With the Obama Administration struggling to bypass domestic gridlock in order to accomplish something and the Middle East in a period of chaotic flux, it would be nice to get the nuclear Iran issue out of the way. Doing so might help prevent even greater political instability. That said, a superficial deal with Iran will do nothing to stabilize the region. It is also important to remember there is a revolutionary movement inside Iran that was brutally suppressed by the Iranian government just before the Arab Spring began. As such, the US must tread softly. Relieving political and economic pressure on the Iranian government is equivalent to empowering the Iranian government.
Fitting this latest development into the overall dialog of recent US engagement in the Middle East, it seems America is simply looking out for its interests as was perceived when the US agreed to ignore the Syrian People’s most pressing needs in favor of destroying Assad’s chemical weapons stockpiles, i.e. we failed to take action against Assad’s military in order to address the International Community’s concerns. This is a problem, because America needs to show the Peoples of the Middle East that the United States is a legitimate authority looking to build partnerships capable of serving our interests and their interests. As such, the US needs to get a really good deal or walk away, because any deal with come with a hefty price in terms of PR.
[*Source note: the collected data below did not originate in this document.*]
(** * ToSidewalk: the street-network topology engine

    A shallow embedding of [ToSidewalk/nodes.py] and [ToSidewalk/network.py]:
    the graph store ([Nodes], [Network]), the topology operations, the
    street splitter, the two-way cleaner, the polyline simplifier, the
    parallel-segment detector, the overlap segmentation used by the street
    merger, the connected-way joiner, the adjacency refresh and the
    bounding box, followed by the properties established about them. *)

From Stdlib Require Import QArith Qround Qabs Qminmax Lqa.
From stdpp Require Import gmap strings list fin_maps sorting pretty.

Local Open Scope string_scope.

(** ** Exceptions and fallible computations

    Python exceptions that the modelled code can raise.  A computation
    either returns a value or raises; an exception that is not caught
    aborts the call, so the state it had reached is not observable. *)

Inductive exn : Set :=
| KeyError | AttributeError | ValueError | IndexError | ZeroDivisionError.

Inductive res (A : Type) : Type :=
| Ok (a : A)
| Raise (e : exn).
Arguments Ok {A} a.
Arguments Raise {A} e.

#[export] Instance res_bind : MBind res := λ A B k m,
  match m with
  | Ok a => k a
  | Raise e => Raise e
  end.

Fixpoint mapM_res {A B} (f : A → res B) (l : list A) : res (list B) :=
  match l with
  | [] => Ok []
  | x :: l' => y ← f x ; r ← mapM_res f l' ; Ok (y :: r)
  end.

(** [try: ... except KeyError: handler]. *)
Definition catch_KeyError {A} (m : res A) (handler : res A) : res A :=
  match m with
  | Raise KeyError => handler
  | r => r
  end.

(** ** Data model *)

(** [nodes.Node]: the id, the position (latitude, longitude; Python floats,
    modelled as exact rationals), the list [way_ids] of incident way ids
    (a Python list: order and repetitions are kept) and the threshold
    [min_intersection_cardinality]. *)
Record Node : Type := mkNode {
  node_id : string;
  lat : Q;
  lng : Q;
  way_ids : list string;
  min_intersection_cardinality : nat
}.

(** [Node(nid, lat, lng)]. *)
Definition new_node (nid : string) (la ln : Q) : Node :=
  mkNode nid la ln [] 2.

Definition set_way_ids (l : list string) (n : Node) : Node :=
  mkNode (node_id n) (lat n) (lng n) l (min_intersection_cardinality n).

(** Modelled from the spec: [ways.py] is not part of the sources.  A way
    (a [Street]) has an identity, an ordered sequence [nids] of node ids
    and a type tag; [Street(wid, nids, type)] builds one, the type being
    [None] when it is not given. *)
Record Street : Type := mkStreet {
  way_id : string;
  nids : list string;
  wtype : option string
}.

Definition set_nids (l : list string) (w : Street) : Street :=
  mkStreet (way_id w) l (wtype w).

(** [network.Network]: the node store ([nodes.Nodes], a dict keyed by node
    id) and the way store (a dict keyed by way id).  The bounding box plays
    no part in the topology operations and is left out. *)
Record Network : Type := mkNetwork {
  nodes : gmap string Node;
  ways : gmap string Street
}.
This does not mean the United States must take an all or nothing approach. It means the interest of preventing Iran from acquiring a nuclear weapon must eventually be served by guaranteeing Iran cannot build a nuclear weapon in the future. It also means the US should seek concessions that would allow opposition groups to operate more freely in Iran. Iran needs to reform; otherwise, a nuclear deal that can be undone in a few months or less will be worthless. Because Iran has bluntly refused to dismantle its ability to enrich, the best possible deal at this time is likely one that keeps a dialog open between the West and Iran while halting Iran’s progress on its nuclear program. Consequently, easing sanctions at this time does not make sense, thus this opening deal should focus on alternative solutions, trust building objectives, and securing ongoing talks.